(Data for processing)
==================================================

(** * Mind-map layout core: coordinate converter, text measurer, overlap resolver

  Shallow embedding of
  - [src/utils/coordinate-system.ts]  (class [CoordinateConverter]),
  - [src/utils/TextMeasurer.ts]       (class [TextMeasurer]),
  - [constants/mindmap-constants.ts]  ([getFontSizeByDepth]).

  Two parts of the repository have no source file here and are modelled
  from the specification: [cleanTextContent] (utils/mindmap-utils.ts) and
  the overlap resolver of section 4.4.

  JavaScript numbers are modelled by exact rationals [Q]: every finite
  double is a rational, and the arithmetic of the source ([+], [-], [*],
  [/ 2], [Math.max], [Math.ceil], [<=]) is taken without rounding error.
  Equality of numbers is therefore [Qeq] ([==]).  Where the exact value of
  a product is a whole number, the double computed by the source can lie
  just above it, and [Math.ceil] or [Math.floor] then answers one more or
  one less than here: [5 * (18 * 1.3)] is 117 here and 117.00000000000001
  in doubles.  Whole numbers (depths,
  lengths, pixel sizes) are natural numbers; they stand for doubles as long
  as they are below 2^53.  JavaScript strings are modelled by [string];
  [length] counts code units.

  A method either returns or raises.  The definitions of [TextMeasurer] give
  what a call returns and the state it leaves; [TextMeasurerErrors] tells
  when the call raises instead. *)

From Stdlib Require Import QArith Qround Qminmax Qabs ZArith Lia Lqa.
From Stdlib Require Import Strings.String Strings.Ascii Lists.List.
From Stdlib Require Import Numbers.DecimalString Numbers.DecimalNat.
From stdpp Require Import base option list strings gmap fin_maps.

Local Open Scope Q_scope.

==================================================

(Try it) Only one span of lines is wanted: the line with "one less than" and every line after it to the end of the entries, output exactly.

(Task response)
  one less than here: [5 * (18 * 1.3)] is 117 here and 117.00000000000001
  in doubles.  Whole numbers (depths,
  lengths, pixel sizes) are natural numbers; they stand for doubles as long
  as they are below 2^53.  JavaScript strings are modelled by [string];
  [length] counts code units.

  A method either returns or raises.  The definitions of [TextMeasurer] give
  what a call returns and the state it leaves; [TextMeasurerErrors] tells
  when the call raises instead. *)

From Stdlib Require Import QArith Qround Qminmax Qabs ZArith Lia Lqa.
From Stdlib Require Import Strings.String Strings.Ascii Lists.List.
From Stdlib Require Import Numbers.DecimalString Numbers.DecimalNat.
From stdpp Require Import base option list strings gmap fin_maps.

Local Open Scope Q_scope.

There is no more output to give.